Data records.
=======

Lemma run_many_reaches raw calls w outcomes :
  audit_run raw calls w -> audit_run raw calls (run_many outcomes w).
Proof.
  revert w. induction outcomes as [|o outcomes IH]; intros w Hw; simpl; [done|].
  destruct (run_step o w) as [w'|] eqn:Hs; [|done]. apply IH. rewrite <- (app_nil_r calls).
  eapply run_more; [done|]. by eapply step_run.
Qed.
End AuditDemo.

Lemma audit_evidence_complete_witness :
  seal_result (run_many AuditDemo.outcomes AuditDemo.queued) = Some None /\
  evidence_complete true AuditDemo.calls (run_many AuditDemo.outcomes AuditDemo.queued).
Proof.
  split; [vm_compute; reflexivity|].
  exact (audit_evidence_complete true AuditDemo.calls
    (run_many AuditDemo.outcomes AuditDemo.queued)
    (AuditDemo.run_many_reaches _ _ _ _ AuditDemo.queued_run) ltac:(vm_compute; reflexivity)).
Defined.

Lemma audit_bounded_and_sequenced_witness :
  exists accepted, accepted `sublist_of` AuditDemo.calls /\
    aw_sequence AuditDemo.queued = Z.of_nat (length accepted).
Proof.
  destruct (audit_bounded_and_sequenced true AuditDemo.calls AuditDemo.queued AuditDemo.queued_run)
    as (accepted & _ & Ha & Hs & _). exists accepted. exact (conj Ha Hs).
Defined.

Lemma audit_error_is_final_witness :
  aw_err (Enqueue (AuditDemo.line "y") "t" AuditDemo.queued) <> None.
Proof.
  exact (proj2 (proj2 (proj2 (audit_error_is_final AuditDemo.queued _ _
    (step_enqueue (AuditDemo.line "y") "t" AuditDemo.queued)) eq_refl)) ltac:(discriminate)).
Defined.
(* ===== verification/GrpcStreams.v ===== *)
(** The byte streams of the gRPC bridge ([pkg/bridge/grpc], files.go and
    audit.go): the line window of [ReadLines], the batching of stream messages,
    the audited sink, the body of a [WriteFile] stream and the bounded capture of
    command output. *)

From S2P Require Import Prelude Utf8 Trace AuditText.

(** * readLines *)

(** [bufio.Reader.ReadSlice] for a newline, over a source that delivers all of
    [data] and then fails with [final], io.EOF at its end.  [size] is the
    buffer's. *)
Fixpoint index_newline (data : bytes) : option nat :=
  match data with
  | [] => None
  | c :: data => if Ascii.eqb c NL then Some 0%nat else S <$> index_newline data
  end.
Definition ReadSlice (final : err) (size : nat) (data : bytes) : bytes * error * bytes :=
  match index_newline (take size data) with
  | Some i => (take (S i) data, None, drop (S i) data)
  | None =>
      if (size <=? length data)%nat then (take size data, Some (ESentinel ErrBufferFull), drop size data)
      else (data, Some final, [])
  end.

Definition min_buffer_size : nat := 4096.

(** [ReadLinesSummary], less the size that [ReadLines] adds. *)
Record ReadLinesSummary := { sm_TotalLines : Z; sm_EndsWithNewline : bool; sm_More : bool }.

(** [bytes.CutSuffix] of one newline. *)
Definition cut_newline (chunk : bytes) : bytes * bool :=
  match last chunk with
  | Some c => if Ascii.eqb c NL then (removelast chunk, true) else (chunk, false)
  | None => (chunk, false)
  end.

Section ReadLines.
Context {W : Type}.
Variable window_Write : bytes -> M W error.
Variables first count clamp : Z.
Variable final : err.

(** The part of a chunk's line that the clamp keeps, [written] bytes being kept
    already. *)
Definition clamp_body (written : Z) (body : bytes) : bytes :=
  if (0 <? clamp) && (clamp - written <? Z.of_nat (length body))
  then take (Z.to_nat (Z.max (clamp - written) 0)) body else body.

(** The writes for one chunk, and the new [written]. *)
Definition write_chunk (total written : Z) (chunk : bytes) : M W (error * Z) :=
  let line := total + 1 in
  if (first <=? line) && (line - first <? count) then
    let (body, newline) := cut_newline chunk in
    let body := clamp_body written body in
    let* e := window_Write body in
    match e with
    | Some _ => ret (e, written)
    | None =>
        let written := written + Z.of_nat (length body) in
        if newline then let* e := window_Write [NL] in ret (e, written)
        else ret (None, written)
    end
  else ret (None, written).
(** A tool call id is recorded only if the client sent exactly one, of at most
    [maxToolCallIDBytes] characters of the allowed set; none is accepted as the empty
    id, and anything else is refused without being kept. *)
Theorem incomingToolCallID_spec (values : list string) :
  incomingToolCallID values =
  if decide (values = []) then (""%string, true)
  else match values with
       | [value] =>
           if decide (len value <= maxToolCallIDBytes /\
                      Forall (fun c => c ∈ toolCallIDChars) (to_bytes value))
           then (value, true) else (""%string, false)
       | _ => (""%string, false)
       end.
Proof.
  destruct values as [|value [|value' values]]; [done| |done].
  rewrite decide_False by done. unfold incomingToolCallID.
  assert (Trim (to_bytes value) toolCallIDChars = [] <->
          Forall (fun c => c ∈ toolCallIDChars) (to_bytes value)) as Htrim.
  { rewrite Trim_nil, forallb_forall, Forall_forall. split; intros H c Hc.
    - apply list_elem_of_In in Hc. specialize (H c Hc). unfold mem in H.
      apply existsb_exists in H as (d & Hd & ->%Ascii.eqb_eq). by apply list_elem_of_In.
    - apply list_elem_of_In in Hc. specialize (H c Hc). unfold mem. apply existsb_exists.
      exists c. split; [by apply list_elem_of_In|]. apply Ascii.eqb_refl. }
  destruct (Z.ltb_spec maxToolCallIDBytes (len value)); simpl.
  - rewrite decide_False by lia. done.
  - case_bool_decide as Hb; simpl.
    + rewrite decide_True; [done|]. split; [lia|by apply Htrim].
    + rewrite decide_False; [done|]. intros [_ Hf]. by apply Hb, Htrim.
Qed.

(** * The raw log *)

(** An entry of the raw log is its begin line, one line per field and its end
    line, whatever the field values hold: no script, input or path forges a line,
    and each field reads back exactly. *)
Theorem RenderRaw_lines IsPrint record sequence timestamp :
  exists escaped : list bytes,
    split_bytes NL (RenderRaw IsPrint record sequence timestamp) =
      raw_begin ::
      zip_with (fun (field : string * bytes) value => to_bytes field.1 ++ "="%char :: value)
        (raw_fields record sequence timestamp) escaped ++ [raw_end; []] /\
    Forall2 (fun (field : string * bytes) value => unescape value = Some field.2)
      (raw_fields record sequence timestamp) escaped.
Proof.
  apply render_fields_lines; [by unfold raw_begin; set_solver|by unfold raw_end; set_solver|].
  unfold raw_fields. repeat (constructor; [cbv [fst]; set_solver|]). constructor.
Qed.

=======

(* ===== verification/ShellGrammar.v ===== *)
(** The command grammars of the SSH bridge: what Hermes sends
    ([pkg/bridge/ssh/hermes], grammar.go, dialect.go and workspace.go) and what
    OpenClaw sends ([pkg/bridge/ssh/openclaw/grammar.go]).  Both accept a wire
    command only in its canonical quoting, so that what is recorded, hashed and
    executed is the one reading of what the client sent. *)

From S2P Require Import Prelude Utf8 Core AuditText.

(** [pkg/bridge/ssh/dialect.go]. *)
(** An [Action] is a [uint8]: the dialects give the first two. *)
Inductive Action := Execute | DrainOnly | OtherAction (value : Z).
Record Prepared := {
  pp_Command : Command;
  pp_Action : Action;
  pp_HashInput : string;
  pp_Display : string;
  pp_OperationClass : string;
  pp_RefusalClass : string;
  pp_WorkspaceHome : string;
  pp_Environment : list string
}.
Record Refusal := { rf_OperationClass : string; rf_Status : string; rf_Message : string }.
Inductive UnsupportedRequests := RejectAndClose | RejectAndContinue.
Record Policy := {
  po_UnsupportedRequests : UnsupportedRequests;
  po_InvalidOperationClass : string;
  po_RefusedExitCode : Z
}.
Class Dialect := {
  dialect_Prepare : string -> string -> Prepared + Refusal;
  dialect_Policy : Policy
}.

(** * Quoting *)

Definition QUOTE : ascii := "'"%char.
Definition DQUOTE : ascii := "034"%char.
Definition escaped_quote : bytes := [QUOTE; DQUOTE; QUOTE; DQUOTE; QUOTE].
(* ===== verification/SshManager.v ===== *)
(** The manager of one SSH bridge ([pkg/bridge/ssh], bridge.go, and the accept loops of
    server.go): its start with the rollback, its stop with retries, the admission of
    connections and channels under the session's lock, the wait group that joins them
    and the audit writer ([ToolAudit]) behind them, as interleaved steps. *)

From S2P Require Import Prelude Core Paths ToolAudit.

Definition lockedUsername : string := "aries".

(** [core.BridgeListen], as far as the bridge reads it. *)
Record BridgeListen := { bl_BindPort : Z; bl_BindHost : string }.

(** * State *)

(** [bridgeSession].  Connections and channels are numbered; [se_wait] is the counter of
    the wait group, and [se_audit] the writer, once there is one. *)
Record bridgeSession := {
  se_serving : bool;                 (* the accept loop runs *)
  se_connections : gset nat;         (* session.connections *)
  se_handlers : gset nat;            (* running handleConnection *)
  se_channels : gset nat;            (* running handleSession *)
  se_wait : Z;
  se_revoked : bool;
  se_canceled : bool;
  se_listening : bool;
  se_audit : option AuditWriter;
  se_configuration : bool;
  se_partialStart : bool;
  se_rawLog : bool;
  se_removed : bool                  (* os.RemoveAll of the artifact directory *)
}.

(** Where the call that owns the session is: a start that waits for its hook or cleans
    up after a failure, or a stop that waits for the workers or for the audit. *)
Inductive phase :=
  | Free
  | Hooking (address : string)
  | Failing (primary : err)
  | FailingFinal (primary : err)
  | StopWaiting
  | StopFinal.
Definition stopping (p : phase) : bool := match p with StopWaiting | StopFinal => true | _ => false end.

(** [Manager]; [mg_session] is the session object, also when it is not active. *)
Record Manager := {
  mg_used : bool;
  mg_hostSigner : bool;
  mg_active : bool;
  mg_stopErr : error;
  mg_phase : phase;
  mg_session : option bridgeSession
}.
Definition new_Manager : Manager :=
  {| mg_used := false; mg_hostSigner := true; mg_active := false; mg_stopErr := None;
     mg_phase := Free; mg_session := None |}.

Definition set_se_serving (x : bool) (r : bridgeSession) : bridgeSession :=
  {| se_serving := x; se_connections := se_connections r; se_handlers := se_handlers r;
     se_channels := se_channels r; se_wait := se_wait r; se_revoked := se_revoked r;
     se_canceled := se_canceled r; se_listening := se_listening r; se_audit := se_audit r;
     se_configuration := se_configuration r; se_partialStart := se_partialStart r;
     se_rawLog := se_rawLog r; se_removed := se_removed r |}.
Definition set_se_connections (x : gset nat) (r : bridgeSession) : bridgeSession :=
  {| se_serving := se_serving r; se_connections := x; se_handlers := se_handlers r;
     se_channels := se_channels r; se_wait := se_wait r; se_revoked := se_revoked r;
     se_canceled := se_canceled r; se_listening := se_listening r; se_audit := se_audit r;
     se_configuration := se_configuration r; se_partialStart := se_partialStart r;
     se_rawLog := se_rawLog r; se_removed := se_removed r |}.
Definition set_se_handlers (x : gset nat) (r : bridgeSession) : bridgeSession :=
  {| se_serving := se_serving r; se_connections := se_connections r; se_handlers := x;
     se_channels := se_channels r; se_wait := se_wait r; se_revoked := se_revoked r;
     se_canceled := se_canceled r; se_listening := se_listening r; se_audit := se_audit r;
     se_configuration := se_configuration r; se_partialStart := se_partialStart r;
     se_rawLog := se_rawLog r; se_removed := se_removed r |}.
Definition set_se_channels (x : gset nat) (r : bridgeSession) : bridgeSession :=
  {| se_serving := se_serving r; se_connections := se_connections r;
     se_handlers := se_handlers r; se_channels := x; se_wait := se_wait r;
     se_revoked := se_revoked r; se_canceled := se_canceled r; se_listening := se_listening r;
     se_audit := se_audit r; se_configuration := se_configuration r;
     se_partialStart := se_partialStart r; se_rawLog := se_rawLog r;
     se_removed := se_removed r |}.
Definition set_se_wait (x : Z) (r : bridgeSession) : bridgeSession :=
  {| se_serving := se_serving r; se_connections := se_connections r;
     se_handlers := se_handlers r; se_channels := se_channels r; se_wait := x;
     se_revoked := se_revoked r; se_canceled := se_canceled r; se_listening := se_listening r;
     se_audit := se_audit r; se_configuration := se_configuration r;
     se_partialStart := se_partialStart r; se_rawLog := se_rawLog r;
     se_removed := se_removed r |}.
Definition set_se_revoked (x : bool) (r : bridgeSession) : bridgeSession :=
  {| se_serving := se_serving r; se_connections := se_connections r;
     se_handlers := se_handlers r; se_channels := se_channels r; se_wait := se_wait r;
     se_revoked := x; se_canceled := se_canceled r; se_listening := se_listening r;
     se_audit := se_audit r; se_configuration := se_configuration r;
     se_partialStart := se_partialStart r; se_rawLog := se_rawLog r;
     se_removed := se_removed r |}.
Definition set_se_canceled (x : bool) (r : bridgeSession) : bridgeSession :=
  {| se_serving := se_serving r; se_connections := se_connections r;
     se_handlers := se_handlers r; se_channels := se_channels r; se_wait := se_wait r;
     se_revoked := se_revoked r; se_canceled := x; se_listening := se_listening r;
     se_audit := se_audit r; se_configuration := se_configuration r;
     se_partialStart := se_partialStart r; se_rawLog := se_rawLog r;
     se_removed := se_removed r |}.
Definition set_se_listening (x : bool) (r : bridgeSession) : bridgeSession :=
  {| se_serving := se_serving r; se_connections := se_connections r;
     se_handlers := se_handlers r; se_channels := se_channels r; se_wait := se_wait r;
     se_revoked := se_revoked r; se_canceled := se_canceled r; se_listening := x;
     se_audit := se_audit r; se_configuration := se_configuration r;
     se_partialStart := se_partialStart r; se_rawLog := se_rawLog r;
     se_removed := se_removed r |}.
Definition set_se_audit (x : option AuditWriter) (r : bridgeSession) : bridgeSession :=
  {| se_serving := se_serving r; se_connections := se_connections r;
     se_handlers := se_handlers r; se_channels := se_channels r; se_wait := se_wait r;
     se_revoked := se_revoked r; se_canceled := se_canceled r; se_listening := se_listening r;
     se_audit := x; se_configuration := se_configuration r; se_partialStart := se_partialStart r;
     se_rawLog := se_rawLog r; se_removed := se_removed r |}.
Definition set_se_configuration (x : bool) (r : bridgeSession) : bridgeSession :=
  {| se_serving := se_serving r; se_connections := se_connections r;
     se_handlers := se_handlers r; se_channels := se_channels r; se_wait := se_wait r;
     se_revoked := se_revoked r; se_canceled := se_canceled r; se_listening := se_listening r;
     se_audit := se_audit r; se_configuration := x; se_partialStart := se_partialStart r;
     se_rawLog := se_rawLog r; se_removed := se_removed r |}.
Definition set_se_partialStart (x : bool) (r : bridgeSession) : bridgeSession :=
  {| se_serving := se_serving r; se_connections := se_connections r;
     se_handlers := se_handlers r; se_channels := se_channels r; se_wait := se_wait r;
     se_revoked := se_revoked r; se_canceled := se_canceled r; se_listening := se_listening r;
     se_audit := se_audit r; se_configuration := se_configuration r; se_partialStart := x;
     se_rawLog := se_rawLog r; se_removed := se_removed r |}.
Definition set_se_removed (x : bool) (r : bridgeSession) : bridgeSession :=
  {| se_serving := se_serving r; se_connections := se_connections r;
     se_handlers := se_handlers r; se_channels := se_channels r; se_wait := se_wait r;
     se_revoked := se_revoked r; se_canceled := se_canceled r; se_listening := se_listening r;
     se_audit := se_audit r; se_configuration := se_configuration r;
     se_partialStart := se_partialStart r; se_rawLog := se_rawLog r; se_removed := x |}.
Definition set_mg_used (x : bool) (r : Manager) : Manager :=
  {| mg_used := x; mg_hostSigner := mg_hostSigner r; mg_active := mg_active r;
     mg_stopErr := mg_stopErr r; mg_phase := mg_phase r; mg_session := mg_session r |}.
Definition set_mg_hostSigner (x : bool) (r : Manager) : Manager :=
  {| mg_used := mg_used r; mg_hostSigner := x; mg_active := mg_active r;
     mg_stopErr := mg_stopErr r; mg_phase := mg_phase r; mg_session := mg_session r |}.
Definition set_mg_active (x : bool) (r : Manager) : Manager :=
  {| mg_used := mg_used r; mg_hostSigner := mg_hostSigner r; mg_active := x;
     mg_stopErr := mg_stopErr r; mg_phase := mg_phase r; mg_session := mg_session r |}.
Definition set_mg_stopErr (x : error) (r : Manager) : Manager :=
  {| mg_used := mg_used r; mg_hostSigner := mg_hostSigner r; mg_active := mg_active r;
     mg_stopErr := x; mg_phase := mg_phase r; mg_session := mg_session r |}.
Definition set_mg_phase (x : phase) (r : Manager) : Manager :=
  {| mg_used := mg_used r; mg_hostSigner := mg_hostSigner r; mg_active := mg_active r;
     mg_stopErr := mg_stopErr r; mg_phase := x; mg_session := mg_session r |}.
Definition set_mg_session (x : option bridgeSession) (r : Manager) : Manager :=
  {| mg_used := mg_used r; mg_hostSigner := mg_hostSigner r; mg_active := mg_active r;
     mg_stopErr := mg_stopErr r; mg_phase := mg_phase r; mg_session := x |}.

=======

Exercise description. From the material above, set down exactly the lines between the line holding "(** An entry" and the line holding "Forall2 (fun (field", inclusive. Include nothing else.

Task output.
(** An entry of the raw log is its begin line, one line per field and its end
    line, whatever the field values hold: no script, input or path forges a line,
    and each field reads back exactly. *)
Theorem RenderRaw_lines IsPrint record sequence timestamp :
  exists escaped : list bytes,
    split_bytes NL (RenderRaw IsPrint record sequence timestamp) =
      raw_begin ::
      zip_with (fun (field : string * bytes) value => to_bytes field.1 ++ "="%char :: value)
        (raw_fields record sequence timestamp) escaped ++ [raw_end; []] /\
    Forall2 (fun (field : string * bytes) value => unescape value = Some field.2)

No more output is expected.